When `runtime_fallback.enabled === true`, legacy `model-fallback` event handlers are disabled (`shouldHandleModelFallback()` returns false). Primary ultraworker depends entirely on `runtime_fallback`. Subagents use **background-agent fallback** (`tryFallbackRetry` / respawn), which continues to work.

### 5. Quota errors are classified retryable, but integration is incomplete

`classifyRuntimeFallbackError()` correctly maps `"The usage limit has been reached"` → `quota_exceeded`, and `isRuntimeFallbackRetryableError()` returns `true` for that type.

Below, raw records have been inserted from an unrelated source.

(** * agenticWorkFlow: the intent-routing and action-dispatch core

    A shallow embedding of the TypeScript sources
      - agents/githubOAuthAgent.ts  (token store, authenticated GitHub calls)
      - agents/geminiReporter.ts    (callGeminiWithRetry and the reporters)
      - agents/githubAgent.ts       (callGemini, runGitHubAgent)
      - agents/intentParser.ts      (parseUserIntent and its regex fallback)
      - agents/cryptoAgent.ts       (runCryptoAgent)
    followed by the theorems about them.

    Asynchronous functions are run-to-completion computations in a state
    and exception monad: the state holds the process-wide token store and
    the trace of every call that leaves the process; a rejected promise
    is a thrown value.  The remote services and the platform built-ins
    are the fields of one record [Env], so every theorem holds for every
    behaviour of the services. *)

From Stdlib Require Import String Ascii List ZArith Lia Bool.
From stdpp Require Import base tactics list strings pretty.
Import ListNotations.
Open Scope string_scope.

(** ** JavaScript strings

    A string is its UTF-8 byte sequence.  Every needle the sources search
    for is ASCII, so a search over bytes finds what the search over
    UTF-16 code units finds. *)

(** [s.includes(sub)] *)
Fixpoint includes (s sub : string) : bool :=
  if String.prefix sub s then true
  else match s with
       | EmptyString => false
       | String _ s' => includes s' sub
       end.

(** [parts.join(sep)] on strings *)
Fixpoint join (sep : string) (parts : list string) : string :=
  match parts with
  | [] => ""
  | [p] => p
  | p :: rest => p ++ sep ++ join sep rest
  end.

(** The double quote character, and a line feed. *)
Definition dq : string := String (ascii_of_nat 34) EmptyString.
Definition nl : string := String (ascii_of_nat 10) EmptyString.

(** Number of UTF-16 code units of a string given as UTF-8: a byte that
    continues a sequence counts for nothing, the first byte of a
    four-byte sequence for a surrogate pair. *)
Fixpoint utf16_length (s : string) : nat :=
  match s with
  | EmptyString => 0
  | String c s' =>
      let n := nat_of_ascii c in
      (if (n <? 128)%nat then 1
       else if (n <? 192)%nat then 0
       else if (n <? 240)%nat then 1
       else 2) + utf16_length s'
  end.

(** ** JavaScript values

    What [JSON.parse] and a JSON response body can hold, and [undefined].
    [VNum] is a number whose value is an integer (printed in decimal, as
    JavaScript does below 10^21); [VReal] is any other number, kept with
    the text JavaScript prints for it. *)
#[warnings="-register-all"]
Inductive JS : Type :=
| VUndef
| VNull
| VBool (b : bool)
| VNum (n : Z)
| VReal (repr : string)
| VStr (s : string)
| VArr (elems : list JS)
| VObj (fields : list (string * JS)).

(** [String(v)], which is also what a template literal inserts. *)
Fixpoint toString (v : JS) : string :=
  match v with
  | VUndef => "undefined"
  | VNull => "null"
  | VBool true => "true"
  | VBool false => "false"
  | VNum n => pretty n
  | VReal r => r
  | VStr s => s
  | VArr l =>
      join "," (map (fun e => match e with
                              | VUndef | VNull => ""
                              | _ => toString e
                              end) l)
  | VObj _ => "[object Object]"
  end.

(** The truth value of [v] in a condition, [||] or [!]. *)
Definition truthy (v : JS) : bool :=
  match v with
  | VUndef | VNull => false
  | VBool b => b
  | VNum n => negb (n =? 0)%Z
  | VReal _ => true
  | VStr s => negb (String.eqb s "")
  | VArr _ | VObj _ => true
  end.

(** [a || b] *)
Definition orElse (a b : JS) : JS := if truthy a then a else b.

(** [v === "s"] for a string literal. *)
Definition isStr (v : JS) (s : string) : bool :=
  match v with
  | VStr t => String.eqb t s
  | _ => false
  end.

(** A default value in a destructuring pattern: [{ x = d } = obj]. *)
Definition withDefault (v d : JS) : JS :=
  match v with
  | VUndef => d
  | _ => v
  end.

Fixpoint assoc {A : Type} (k : string) (l : list (string * A)) : option A :=
  match l with
  | [] => None
  | (k', v) :: rest => if String.eqb k k' then Some v else assoc k rest
  end.

(** ** Thrown values *)

(** What a [throw] or a rejected promise carries: an [Error] with its
    message (a [TypeError] or [SyntaxError] of the runtime is one), or
    the error of an axios call, which also has [response?.status]. *)
Inductive Thrown : Type :=
| Error (message : string)
| AxiosError (message : string) (status : option Z).

(** [error instanceof Error ? error.message : String(error)] *)
Definition errMessage (e : Thrown) : string :=
  match e with
  | Error m => m
  | AxiosError m _ => m
  end.

(** [error.response?.status] *)
Definition errStatus (e : Thrown) : option Z :=
  match e with
  | Error _ => None
  | AxiosError _ st => st
  end.

Inductive Exc (A : Type) : Type :=
| Ret (a : A)
| Throw (e : Thrown).
Arguments Ret {A} a.
Arguments Throw {A} e.

Definition exc_bind {A B : Type} (m : Exc A) (k : A -> Exc B) : Exc B :=
  match m with
  | Ret a => k a
  | Throw e => Throw e
  end.

Fixpoint exc_mapi {A B : Type} (f : nat -> A -> Exc B) (i : nat) (l : list A)
  : Exc (list B) :=
  match l with
  | [] => Ret []
  | x :: rest =>
      exc_bind (f i x) (fun y =>
      exc_bind (exc_mapi f (S i) rest) (fun ys => Ret (y :: ys)))
  end.

(** ** The outside world *)

(** An axios request: what the sources put in the config object. *)
Record Request : Type := mkRequest {
  req_method : string;
  req_url : string;
  req_headers : list (string * string);
  req_data : JS;
  req_params : JS
}.
(** * Border resegmentation and mosaic reconciliation (resegement_tiles.py)

    A shallow embedding of the border-resegmentation engine: the two
    predictors' no-data guards, the temporal aligner, the subtile grid,
    the per-subtile mode selection loop, the border orchestrator, the
    mosaic reconciler, the loader of finished rasters and the batch loop
    of the main block.

    Conventions of the embedding.
    - Python integers are [Z]; sizes, offsets inside arrays and list
      positions are [nat].
    - Floating-point arrays hold exact rationals; [fl := option Q] adds
      not-a-number as [None].  Rounding of float32 is not modelled.
    - An array axis that the code iterates or slices is a list; a raster is
      a list of rows ([grid]).
    - A Python exception is [Raise e]; code that calls the predictor
      sessions or writes files runs in [run], which also records the calls
      in order. *)

From Stdlib Require Import ZArith QArith Qabs Qround List Lia Lqa Bool.
From Stdlib Require String Ascii.
From stdpp Require Import base list option numbers sorting.
Import ListNotations.
Lemma pool_run_assuming fuel : ∀ base (pool : list (prog St A)) s w,
  inv s → Forall (preserves inv) pool →
  pool_run respond choose fuel base (assuming normal <$> pool) s w
  = pool_run respond choose fuel base pool s w.
Proof.
  induction fuel as [|fuel IH]; intros base pool s w Hs Hpool; cbn;
    rewrite all_done_assuming; [done|].
  destruct (all_done pool); [done|].
  unfold pending_ids. rewrite pending_from_assuming.
  destruct (pick choose w (pending_from 0 pool)) as [i|]; cbn; [|done].
  rewrite list_lookup_fmap.
  destruct (pool !! i) as [p|] eqn:Hp; cbn; [|done].
  pose proof (proj1 (Forall_lookup _ _) Hpool i p Hp) as Hpres.
  destruct p as [a|e|c k|k|s0 k]; cbn; try done.
  destruct (respond w c) as [r w1].
  inversion Hpres as [| |c0 k0 Hk| |]; subst.
  destruct (start_assuming (k r) s Hs (Hk r)) as (Hs1 & Hq & ->).
  destruct (start (k r) s) as [s1 q]. cbn in *.
  rewrite issue_of_assuming.
  rewrite <- list_fmap_insert.
  rewrite IH; [|done|].
  - by destruct q.
  - apply Forall_insert; done.
Qed.
Variable isdigit : N -> bool.
Variable check_with_pyEnchant : str -> bool.
Variable ar_tok : str -> list str.
Variable basename : str -> str.
Variable path_join : str -> str -> str.
Variable json_dumps : value -> str.
Variable json_loads : str -> option value.
Variable writable : str -> bool.
Variable get_all_text_files_in_folder : str -> list str.
Variable py_str : value -> str.

Local Abbreviation out_file :=
  (fun fp => out_path basename path_join (text "error_data") fp).
Local Abbreviation run_folder :=
  (collect_spellcheck_error_data_in_folder isdigit check_with_pyEnchant
     ar_tok basename path_join json_dumps json_loads writable
     get_all_text_files_in_folder py_str).
Local Abbreviation line_of := (tsv_line py_str).

Variable folder tsv_fp json_fp outfolder : str.
Variable lang_code : option str.
Variable spellcheck_func : str -> bool.
Variable overwrite : bool.

Local Abbreviation checked_files :=
  (List.filter (check_lang lang_code) (get_all_text_files_in_folder folder)).

(** X19: the table of a run.  When the table can be opened, is not the file
    of the mapping nor the file of error data of a book, and the books
    checked have different names, the table holds, whatever ends the run,
    the header and behind it one line for each file checked before the run
    ended, in the order of the listing: the line of the book in the mapping.
    A run that returns has a line for every file checked. *)
Theorem folder_table (files : gmap str str)
    (error_data' : gmap str value) (files' : gmap str str)
    (raised : option exn) :
  writable tsv_fp = true ->
  json_fp <> tsv_fp ->
  (forall fp, In fp checked_files -> out_file fp <> tsv_fp) ->
  NoDup (List.map basename checked_files) ->
  run_folder folder tsv_fp json_fp outfolder lang_code spellcheck_func
    overwrite files = (error_data', files', raised) ->
  exists done rest lines,
    checked_files = done ++ rest
    /\ (raised = None -> rest = [])
    /\ Forall2 (fun fp line => line_of error_data' (basename fp) = inr line)
         done lines
    /\ files' !! tsv_fp
       = Some (join chr_tab header ++ chr_newline ++ concat lines).
Proof.
  intros Hw Hjson Hout Hdup.
  unfold collect_spellcheck_error_data_in_folder. rewrite Hw.
  destruct (collect_files _ _ _ _ _ _ _ _ _ _ _ _ _ _ _ _)
    as [[ed1 fs1] raised1] eqn:Hrun.
  destruct (run_files_table _ _ _ _ _ _ _ _ _ _ _ _ _ _ _ _ _ _ _ Hrun
              Hout Hdup)
    as (done & rest & lines & Hsplit & Hnone & Hlines & Hfile & _).
  rewrite lookup_insert_eq in Hfile.
  assert (Htable : fs1 !! tsv_fp
                   = Some (join chr_tab header ++ chr_newline ++ concat lines)).
  { destruct (fs1 !! tsv_fp) as [table|] eqn:Htable.
    - change (table = (join chr_tab header ++ chr_newline) ++ concat lines)
        in Hfile.
      rewrite Hfile, <- List.app_assoc. reflexivity.
    - exfalso.
      assert (Hfs1 : is_Some (fs1 !! tsv_fp)); [|destruct Hfs1; congruence].
      clear -Hrun.
      revert Hrun. generalize (∅ : gmap str value).
      assert (Hhas : is_Some
                       ((<[tsv_fp := join chr_tab header ++ chr_newline]> files)
                          !! tsv_fp))
        by (rewrite lookup_insert_eq; eexists; reflexivity).
      revert Hhas.
      generalize (<[tsv_fp := join chr_tab header ++ chr_newline]> files).
      generalize (get_all_text_files_in_folder folder).
      intros fps. induction fps as [|fp fps IH]; intros fs Hhas ed Hrun.
      + injection Hrun as <- <- <-. exact Hhas.
      + cbn [collect_files] in Hrun.
        destruct (check_lang lang_code fp); [|exact (IH _ Hhas _ Hrun)].
        destruct (collect_spellcheck_error_data_in_file _ _ _ _ _ _ _ _ _ _
                    _ _ _ _) as [[ed2 fs2] raised2] eqn:Hcall.
        assert (Hfs2 : is_Some (fs2 !! tsv_fp)).
        { destruct (decide (tsv_fp
                            = out_path basename path_join (text "error_data")
                                fp)) as [Heq|Hne].
          - revert Hcall.
            unfold_def collect_spellcheck_error_data_in_file.
            unfold_def load_or_compute.
            rewrite <- Heq.
            destruct (overwrite || negb (bool_decide (is_Some (fs !! tsv_fp)))).
            + destruct (fs !! fp);
                [|intros [= <- <- <-]; exact Hhas].
              destruct (calculate_error_rate _ _ _ _ _);
                [intros [= <- <- <-]; exact Hhas|].
              destruct (writable tsv_fp).
              * destruct (del_page_errors _ _). intros [= <- <- <-].
                rewrite lookup_insert_eq. eexists; reflexivity.
              * intros [= <- <- <-]. exact Hhas.
            + destruct (fs !! tsv_fp) as [table|] eqn:Hfs;
                [|destruct Hhas; discriminate].
              destruct (json_loads _);
                [|intros [= <- <- <-]; rewrite Hfs; exact Hhas].
              destruct (del_page_errors _ _). intros [= <- <- <-].
              rewrite Hfs. exact Hhas.
          - destruct (collect_frame _ _ _ _ _ _ _ _ _ _ _ _ _ _ _ _ _ Hcall)
              as [_ Hfiles].
            rewrite (Hfiles tsv_fp Hne). exact Hhas. }
        destruct raised2 as [e|]; [injection Hrun as <- <- <-; exact Hfs2|].
        destruct (tsv_line py_str ed2 (basename fp)) as [e|line];
          [injection Hrun as <- <- <-; exact Hfs2|].
        apply (IH _ (ltac:(unfold append_to; rewrite lookup_insert_eq;
                           eexists; reflexivity)) _ Hrun). }
  destruct raised1 as [e|].
  - intros [= <- <- <-]. exists done, rest, lines.
    split; [exact Hsplit|]. split; [discriminate|].
    split; [exact Hlines|exact Htable].
  - destruct (writable json_fp).
    + intros [= <- <- <-]. exists done, rest, lines.
      split; [exact Hsplit|]. split; [exact Hnone|].
      split; [exact Hlines|].
      rewrite lookup_insert_ne by exact Hjson. exact Htable.
    + intros [= <- <- <-]. exists done, rest, lines.
      split; [exact Hsplit|]. split; [discriminate|].
      split; [exact Hlines|exact Htable].
Qed.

The classifier is fine; the **dispatch / race / restore** logic is not.

### 6. OmO `[runtime-fallback]` logs not visible in OpenCode log file

No `[runtime-fallback]` lines appear in `opencode.log`, making production diagnosis difficult. Consider routing plugin logs to the same sink or documenting where to find them.

---

## Suggested fixes (for maintainers)

### Fix 1 — Defer toast until dispatch is accepted (high priority)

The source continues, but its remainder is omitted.